Los ojos de papá estaban vidriosos, como si fuera a llorar, pero por lo demás parecía el mismo. Inmediatamente notó nuestras posturas relajadas y arqueó una ceja. Esto hizo que Yoongi se moviera un poco hacia un lado y me soltara el brazo.
-Te los traje, Joongki. Estaban en medio de la tormenta, tal como pensabas- Yoongi parecía nervioso por la expresión actual en el rostro de Papá y siguió tropezando con sus palabras -te dejaré tranquilo. Fue un placer conocerte, Namjoon- extendió la mano hacia mi hermano y la estrechó antes de volverse hacia mí -fue un placer, Jimin- Inclinó un poco la cabeza antes de enderezarse.
Los ojos de papá se abrieron como ruedas de carreta ante ese gesto y, en cuanto Yoongi se dió cuenta, inclinó el sombrero en dirección a papá.
-Estaré aquí mañana, Joongki. Tengo que ayudar a mamá esta tarde con el ganado- dijo y se fué.
Papá dejó escapar una pequeña risita.
-Creo que es lo máximo que he escuchado hablar a Yoongi en todo el año que he estado aquí. Debes de haber causado una gran impresión, Jimin. El Ranger es un poco tímido cuando se trata de damas o donceles. De hecho, No creo haberlo visto hablar con nadie, aparte de su mamá-.
Namjoon se rió entre dientes. A ambos les pareció muy gracioso, pero mientras yo fuera el tema de conversación podríamos evitar el problema que se cernía sobre nuestras cabezas.
Finalmente, papá rompió el silencio.
-Bueno, vayamos a la casa y hablaremos allí- ninguno de nosotros dijo nada más mientras caminábamos hacia el carro y a casa.
La conversación terminó rápidamente. Papá sólo quería saber los hechos básicos sobre lo que le había pasado a mamá. No habló de cómo se sentía, sólo preguntó cómo estábamos y si mamá estaba enterrada cerca del mar. Luego nos dejó con nuestras propias ideas.
Fue entonces cuando por primera vez vi lo que me rodeaba.
Teníamos una bonita casa. Estaba en las afueras del pueblo, a pocos pasos de la oficina de papá. El exterior estaba pintado de blanco, pero se había desconchado en algunos lugares, por lo que se podía ver la madera marrón debajo. Eso podría solucionarse fácilmente, pero dudaba que le pensáramos mucho.

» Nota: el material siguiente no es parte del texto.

(** * ohm: occupancy-map kernels, shallow embedding and verified properties

    The development follows the layout of the C++ sources:
    - [CovarianceVoxel.h]        : NDT hit and miss kernels      (module [Ndt])
    - [OccupancyMapDetail.cpp]   : key stepping                  (module [KeyMath])
    - [Heightmap.cpp]            : column search and heightmap   (module [Hm])
    - [MapSerialiseV0.cpp]       : legacy chunk loader           (module [SerialiseV0])
    - [VoxelIncidentCompute.h]   : incident normal update        (module [Incident])

    Floating point values are the IEEE-754 values of the Standard Library's
    [SpecFloat]: [float] is binary32 and [double] (the CPU [covreal]) is
    binary64, every operation rounding to nearest-even.  Definitions come
    first, the properties follow them. *)

From Stdlib Require Import ZArith Bool List Lia Reals Lra.
From Stdlib Require Import Floats.SpecFloat.
From stdpp Require Import base option list gmap.

Local Open Scope Z_scope.

(** ** IEEE-754 arithmetic *)

Module Ieee.

Record format := Format { prec : Z; emax : Z }.

Definition binary32 : format := Format 24 128.
Definition binary64 : format := Format 53 1024.

Section Ops.
Variable fmt : format.

Definition add := SFadd (prec fmt) (emax fmt).
Definition sub := SFsub (prec fmt) (emax fmt).
Definition mul := SFmul (prec fmt) (emax fmt).
Definition div := SFdiv (prec fmt) (emax fmt).
Definition sqrt := SFsqrt (prec fmt) (emax fmt).

(** Round the dyadic number [m * 2^e] into the format. *)
Definition of_dyadic (m e : Z) : spec_float :=
  binary_normalize (prec fmt) (emax fmt) m e false.

(** Conversion of a value of another format (it rounds when narrowing and is
    exact when widening). *)
Definition convert (x : spec_float) : spec_float :=
  match x with
  | S754_finite s m e => binary_round (prec fmt) (emax fmt) s m e
  | _ => x
  end.

End Ops.

Definition neg : spec_float -> spec_float := SFopp.
Definition eqb : spec_float -> spec_float -> bool := SFeqb.
Definition ltb : spec_float -> spec_float -> bool := SFltb.
Definition leb : spec_float -> spec_float -> bool := SFleb.
(** C's [a > b] and [a >= b]. *)
Definition gtb (a b : spec_float) : bool := SFltb b a.
Definition geb (a b : spec_float) : bool := SFleb b a.

Definition is_nan (x : spec_float) : bool :=
  match x with S754_nan => true | _ => false end.

Definition is_finite (x : spec_float) : bool :=
  match x with S754_zero _ | S754_finite _ _ _ => true | _ => false end.

Definition pinf : spec_float := S754_infinity false.
Definition ninf : spec_float := S754_infinity true.
Definition pzero : spec_float := S754_zero false.
Definition nzero : spec_float := S754_zero true.

End Ieee.

(** [float] of the sources. *)
Definition f32 := spec_float.
(** [double] of the sources. *)
Definition f64 := spec_float.

Module F32.

Definition add : f32 -> f32 -> f32 := Ieee.add Ieee.binary32.
Definition sub : f32 -> f32 -> f32 := Ieee.sub Ieee.binary32.
Definition mul : f32 -> f32 -> f32 := Ieee.mul Ieee.binary32.
Definition div : f32 -> f32 -> f32 := Ieee.div Ieee.binary32.
Definition of_Z (n : Z) : f32 := Ieee.of_dyadic Ieee.binary32 n 0.
Definition of_dyadic : Z -> Z -> f32 := Ieee.of_dyadic Ieee.binary32.
(** The cast [(float)d]. *)
Definition of_f64 (d : f64) : f32 := Ieee.convert Ieee.binary32 d.
Definition zero : f32 := Ieee.pzero.
Definition one : f32 := of_Z 1.

End F32.

Module F64.

Definition add : f64 -> f64 -> f64 := Ieee.add Ieee.binary64.
Definition sub : f64 -> f64 -> f64 := Ieee.sub Ieee.binary64.
Definition mul : f64 -> f64 -> f64 := Ieee.mul Ieee.binary64.
Definition div : f64 -> f64 -> f64 := Ieee.div Ieee.binary64.
Definition sqrt : f64 -> f64 := Ieee.sqrt Ieee.binary64.
Definition of_Z (n : Z) : f64 := Ieee.of_dyadic Ieee.binary64 n 0.
Definition of_dyadic : Z -> Z -> f64 := Ieee.of_dyadic Ieee.binary64.
(** The implicit promotion of a [float] operand to [double]. *)
Definition of_f32 (x : f32) : f64 := Ieee.convert Ieee.binary64 x.
Definition zero : f64 := Ieee.pzero.
Definition one : f64 := of_Z 1.
Definition half : f64 := of_dyadic 1 (-1).

End F64.

(** ** The C math library

    [exp] and [log] are the only transcendental functions the kernels call.
    Their results on ordinary arguments are implementation defined, so the
    library is an interface; its laws are the special values C11 Annex F
    fixes (F.10.3.1 for [exp], F.10.3.7 for [log], F.10 paragraph 11 for
    NaN arguments). *)

Record Libm := {
  c_exp : f64 -> f64;
  c_log : f64 -> f64;
  exp_zero : forall s, c_exp (S754_zero s) = F64.one;
  exp_ninf : c_exp Ieee.ninf = Ieee.pzero;
  exp_nan : c_exp S754_nan = S754_nan;
  log_one : c_log F64.one = Ieee.pzero;
  log_zero : forall s, c_log (S754_zero s) = Ieee.ninf;
  log_nan : c_log S754_nan = S754_nan
}.

(** A library that is exact on the special values and crude elsewhere: it
    shows that the interface is inhabited and lets the kernels be evaluated. *)
Definition exp_special (x : f64) : f64 :=
  match x with
  | S754_zero _ => F64.one
  | S754_infinity true => Ieee.pzero
  | S754_infinity false => Ieee.pinf
  | S754_nan => S754_nan
  | S754_finite true _ _ => F64.half
  | S754_finite false _ _ => F64.of_Z 2
  end.

Definition log_special (x : f64) : f64 :=
  match x with
  | S754_zero _ => Ieee.ninf
  | S754_infinity false => Ieee.pinf
  | S754_infinity true => S754_nan
  | S754_nan => S754_nan
  | S754_finite true _ _ => S754_nan
  | S754_finite false _ _ =>
      if Ieee.eqb x F64.one then Ieee.pzero
      else if Ieee.ltb x F64.one then F64.of_Z (-1) else F64.one
  end.
(** * Solar-Crypto-Bot: the trading pipeline, embedded and verified

    A shallow embedding of the services of [src/services/core]:

    - [market_analysis_service.py]: the indicator functions and the signal
      generator;
    - [order_management_service.py]: the bracket order manager;
    - [portfolio_service.py]: portfolio metrics and the risk check;
    - [trading_bot_service.py]: signal execution and the trailing stop.

    Conventions of the embedding.

    - A Python [float] is an exact rational ([Q]); [nan] and the infinities of
      numpy are not represented.  Comparisons are the boolean tests the code
      performs.  Python's [/] on floats raises [ZeroDivisionError] on a zero
      divisor: [py_div] returns [None] there.
    - [None] of an [Optional] column is [None] of [option]; Python truthiness
      of an optional float ([if x:]) is [truthy]: false on [None] and on zero.
    - A [uuid] is a natural number drawn from a counter of the world.
    - The database is a record of tables (lists of rows).  The exchange is an
      oracle: a function from the history of calls and the next request to
      the reply, [None] standing for a raised exception.  Every call is
      appended to the history, so that the order of the calls is observable.
    - A method with [try: ... except Exception] is a computation in the monad
      [M] closed by [try_except]: the effects performed before the exception
      stay in the world, as they do in Python.
    - The database itself does not fail: a statement raises only where the
      code indexes an empty result ([...[0]]) or writes [None] into a column
      declared [float].  A primary key is unique: the theorems that need it
      assume that the identifiers of a table have no duplicate.
    - Printed messages, formatted alert messages and pauses ([asyncio.sleep])
      are left out; a row object ([Order], [Position]) is true in a test.
    - [np_sqrt] and [np_log] stand for the square root and the logarithm of
      numpy, the only functions of the code that leave the rationals; the
      definitions that need them take them as parameters. *)

From Stdlib Require Import QArith Qabs Qminmax Qround Lia Lqa ZArith List String.
From stdpp Require Import base gmap strings list pretty.

Open Scope Q_scope.

(** ** Numbers *)

Definition Qltb (x y : Q) : bool := negb (Qle_bool y x).
Definition Qgtb (x y : Q) : bool := Qltb y x.

(** [if x:] on an optional float. *)
Definition truthy (x : option Q) : bool :=
  match x with
  | None => false
  | Some v => negb (Qeq_bool v 0)
  end.

(** Python's [a / b] on floats. *)
Definition py_div (a b : Q) : option Q :=
  if Qeq_bool b 0 then None else Some (a / b).

(** Python's [min] and [max] of two floats: the first argument is kept unless
    the second is strictly smaller (resp. larger). *)
Definition py_min (a b : Q) : Q := if Qltb b a then b else a.
Definition py_max (a b : Q) : Q := if Qgtb b a then b else a.

Definition Qsum (l : list Q) : Q := fold_right Qplus 0 l.

(** Python's [sum]: a left fold from [0]. *)
Definition py_sum (l : list Q) : Q := fold_left Qplus l 0.

(** [ORDER BY key DESC] and [list.sort(key=..., reverse=True)]: a stable
    sort, [geb x y] telling that the key of [x] is at least that of [y]. *)
Fixpoint insert_desc {A} (geb : A -> A -> bool) (x : A) (l : list A) : list A :=
  match l with
  | [] => [x]
  | y :: t => if geb x y then x :: y :: t else y :: insert_desc geb x t
  end.

Definition sort_desc {A} (geb : A -> A -> bool) (l : list A) : list A :=
  fold_right (insert_desc geb) [] l.

(** [round(x, ndigits)]: to the nearest multiple of [10^-ndigits], ties to
    the even one. *)
Definition round_half_even (x : Q) : Z :=
  let f := Qfloor x in
  let r := x - inject_Z f in
  if Qltb r (1 # 2) then f
  else if Qltb (1 # 2) r then (f + 1)%Z
  else if Z.even f then f else (f + 1)%Z.

Definition py_round (x : Q) (ndigits : Z) : Q :=
  let scale :=
    if (0 <=? ndigits)%Z then inject_Z (10 ^ ndigits)
    else / inject_Z (10 ^ (- ndigits)) in
  inject_Z (round_half_even (x * scale)) / scale.

(** ** Slices and numpy helpers *)

(** [l[-n:]]: the last [n] elements; the whole list when [n] is zero (the
    slice is then [l[0:]]) or exceeds the length. *)
Definition py_tail {A} (n : nat) (l : list A) : list A :=
  match n with
  | O => l
  | _ => drop (length l - n) l
  end.

(** [np.diff]. *)
Fixpoint np_diff (l : list Q) : list Q :=
  match l with
  | x :: (y :: _) as t => (y - x) :: np_diff t
  | _ => []
  end.

(** [np.mean]. *)
Definition np_mean (l : list Q) : Q :=
  Qsum l / inject_Z (Z.of_nat (length l)).

(** [np.where(deltas > 0, deltas, 0)] and [np.where(deltas < 0, -deltas, 0)]. *)
Definition np_gains (deltas : list Q) : list Q :=
  map (fun d => if Qgtb d 0 then d else 0) deltas.
Definition np_losses (deltas : list Q) : list Q :=
  map (fun d => if Qltb d 0 then - d else 0) deltas.

(** [max(l)] and [min(l)] of a list: the first extremal element. *)
Definition list_max (l : list Q) : Q :=
  match l with
  | [] => 0
  | x :: t => fold_left py_max t x
  end.
Definition list_min (l : list Q) : Q :=
  match l with
  | [] => 0
  | x :: t => fold_left py_min t x
  end.

(** [np.arange(n)] as floats. *)
Definition np_arange (n : nat) : list Q :=
  map (fun i => inject_Z (Z.of_nat i)) (seq 0 n).
(** ** What the movie plugin hands on *)

Lemma register_and_upload_extends h settings p st :
  exists rest,
    trace (snd (PremiereUploadVersionPlugin.register_and_upload
                  PremiereUploadVersionPlugin.module_globals h settings p st))
    = (trace st ++ rest)%list.
Proof.
  destruct (subscript (get_file_path_components h p) "filename") as [code|e] eqn:Hcode.
  2: { unfold PremiereUploadVersionPlugin.register_and_upload. rewrite Hcode.
       exists []. now rewrite app_nil_r. }
  unfold PremiereUploadVersionPlugin.register_and_upload, super_publish.
  rewrite Hcode. run_monad.
  rewrite get_version_entity_run. cbn [item trace with_properties properties context].
  rewrite get_version_entity_run. cbn [item trace with_properties properties context].
  cbn [existsb PremiereUploadVersionPlugin.module_globals String.eqb Ascii.eqb Bool.eqb orb].
  match goal with
  | |- context [?m !! "sg_publish_data"] => destruct (m !! "sg_publish_data") as [v|]
  end.
  2: { cbn [snd trace]. rewrite <- !app_assoc. eauto. }
  destruct (store_subscript v _ _) as [publish_data|].
  2: { cbn [snd trace]. rewrite <- !app_assoc. eauto. }
  cbn [item trace properties].
  destruct (base_publish h settings _) as [[[]|e] it']; cbn [item trace].
  2: { cbn [snd trace]. rewrite <- !app_assoc. eauto. }
  destruct (iterate _) as [renderings|].
  2: { cbn [snd trace]. rewrite <- !app_assoc. eauto. }
  destruct (shotgun_create h _ _) as [version|]; cbn [item trace].
  2: { cbn [snd trace]. rewrite <- !app_assoc. eauto. }
  destruct (subscript version "id") as [id|].
  2: { cbn [snd trace]. rewrite <- !app_assoc. eauto. }
  destruct (shotgun_upload h _ _ _ _) as [[]|];
    cbn [snd trace]; rewrite <- !app_assoc; eauto.
Qed.

Lemma register_and_upload_stages_base h settings p st d code :
  subscript (get_file_path_components h p) "filename" = Return code ->
  properties (item st) !! "sg_publish_data" = Some (VDict d) ->
  exists rest,
    trace (snd (PremiereUploadVersionPlugin.register_and_upload
                  PremiereUploadVersionPlugin.module_globals h settings p st))
    = (trace st ++ staging_events (item st) p d ++ rest)%list.
Proof.
  intros Hcode Hd.
  unfold PremiereUploadVersionPlugin.register_and_upload, super_publish.
  rewrite Hcode. run_monad.
  rewrite get_version_entity_run. cbn [item trace with_properties properties context].
  rewrite get_version_entity_run. cbn [item trace with_properties properties context].
  rewrite !lookup_insert_ne by done. rewrite Hd. cbn [store_subscript].
  cbn [existsb PremiereUploadVersionPlugin.module_globals String.eqb Ascii.eqb Bool.eqb orb].
  cbn [item trace properties]. unfold staging_events, staged.
  unfold with_properties. cbn [properties name description context context_change_allowed].
  destruct (base_publish h settings _) as [[[]|e] it']; cbn [item trace].
  2: { cbn [snd trace]. rewrite <- !app_assoc. exists []. reflexivity. }
  destruct (iterate _) as [renderings|].
  2: { cbn [snd trace]. rewrite <- !app_assoc. exists []. reflexivity. }
  destruct (shotgun_create h _ _) as [version|]; cbn [item trace].
  2: { cbn [snd trace]. rewrite <- !app_assoc. cbn [app]. eauto. }
  destruct (subscript version "id") as [id|].
  2: { cbn [snd trace]. rewrite <- !app_assoc. cbn [app]. eauto. }
  destruct (shotgun_upload h _ _ _ _) as [[]|];
    cbn [snd trace]; rewrite <- !app_assoc; cbn [app]; eauto.
Qed.

(** X21. Whenever the movie plugin's [publish] gets to call the base class,
    the item it hands over has the name, context, description and flag it
    came with; "path" is the rendered movie path and "publish_type" is
    "Rendered Image"; "sg_publish_data" is the dictionary found on the item
    with "upstream_published_files" set to the linked entity and its other
    entries untouched; every property other than these three and
    "publish_template" is as it was. *)
Theorem movie_publish_hands_annotated_item
    (h : Host) (settings : gmap string Setting) (s : Setting) (it : Item)
    (ds : list ascii) (t : val) (p : string) (code : val) (d : gmap string val) :
  hands_to_base h settings s it ds t p code d ->
  exists handed rest,
    events (run (PremiereUploadVersionPlugin.publish h settings) it)
    = (export_events h s it ds t p ++ staging_events (populated h s it) p d ++ rest)%list /\
    last (staging_events (populated h s it) p d) = Some (EvSuperPublish handed) /\
    name handed = name it /\ context handed = context it /\
    description handed = description it /\
    context_change_allowed handed = context_change_allowed it /\
    properties handed !! "path" = Some (VStr p) /\
    properties handed !! "publish_type" = Some (VStr "Rendered Image") /\
    (exists d',
        properties handed !! "sg_publish_data" = Some (VDict d') /\
        d' !! "upstream_published_files" = Some (version_entity (context it)) /\
        forall key, key <> "upstream_published_files" -> d' !! key = d !! key) /\
    (forall key,
        key <> "path" -> key <> "publish_type" -> key <> "sg_publish_data" ->
        key <> "publish_template" ->
        properties handed !! key = properties it !! key).
Proof.
  intros Hreach. destruct (hands_to_base_start _ _ _ _ _ _ _ _ _ Hreach) as [Hrun Hd].
  destruct Hreach as (_ & Hcode & _).
  destruct (register_and_upload_stages_base h settings p
              {| item := populated h s it; trace := export_events h s it ds t p |}
              d code Hcode Hd) as (rest & Hrest).
  exists (staged (populated h s it) p d), rest.
  split; [now rewrite Hrun|]. split; [reflexivity|].
  unfold staged. cbn [name context description context_change_allowed properties with_properties].
  rewrite populated_name, populated_context, populated_description.
  split; [reflexivity|]. split; [reflexivity|]. split; [reflexivity|].
  split; [unfold populated; now destruct (truthy _)|].
  split; [now rewrite !lookup_insert_ne by discriminate; apply lookup_insert_eq|].
  split; [now rewrite lookup_insert_ne by discriminate; apply lookup_insert_eq|].
  split.
  - eexists. split; [apply lookup_insert_eq|]. split; [apply lookup_insert_eq|].
    intros key Hkey. now rewrite lookup_insert_ne by congruence.
  - intros key H1 H2 H3 H4. rewrite !lookup_insert_ne by congruence.
    now apply populated_properties_ne.
Qed.

(** X22. The field mapping the movie plugin renders the template with is
    the context's mapping with "name" set to the derived name and "version"
    to the derived version: a "name" or "version" of the context is
    overridden, every other field is passed as the context gives it. *)
Theorem movie_publish_template_fields
    (h : Host) (settings : gmap string Setting) (s : Setting) (it : Item)
    (ds : list ascii) (t : val) (p : string) :
  exports_to h settings s it ds t p ->
  exists fields rest,
    events (run (PremiereUploadVersionPlugin.publish h settings) it)
    = (populate_events h s ++ EvApplyFields t fields :: rest)%list /\
    fields !! "name" = Some (VStr (before_first "." (name it))) /\
    fields !! "version" = Some (VInt (digits_value 0 ds)) /\
    (forall key, key <> "name" -> key <> "version" ->
                 fields !! key = as_template_fields h (context it) t !! key).
Proof.
  intros (Hs & Hlast & Ht & Hr & He).
  rewrite (movie_publish_reaches_registration _ _ _ _ _ _ _ Hs Hlast Ht Hr He).
  match goal with
  | |- context [PremiereUploadVersionPlugin.register_and_upload _ _ _ _ ?st2] =>
      destruct (register_and_upload_extends h settings p st2) as (rest & Hrest)
  end.
  eexists _, _. unfold events. rewrite Hrest. cbn [trace].
  split; [rewrite <- app_assoc; reflexivity|].
  unfold template_fields.
  split; [now rewrite lookup_insert_ne by discriminate; apply lookup_insert_eq|].
  split; [apply lookup_insert_eq|].
  intros key H1 H2. now rewrite !lookup_insert_ne by congruence.
Qed.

La casa tenía dos pisos. En el piso inferior había una cocina, un pequeño comedor y una sala de estar. En el piso superior había tres dormitorios. Había un baño en la esquina del patio trasero, lo cual era un poco inquietante. Habíamos sido una de las pocas familias afortunadas que tenían agua corriente en mi antigua ciudad. Sin embargo, no parecía que hubiera llegado hasta aquí todavía.
Mi habitación era la última del lado derecho del pasillo, con una ventana que daba al patio delantero. Podía ver el pueblo y algunas otras casas cercanas.
El único pensamiento que cruzó por mi mente, mientras contemplaba las calles empapadas de lluvia fue: ¿Cuál será la casa del Ranger?.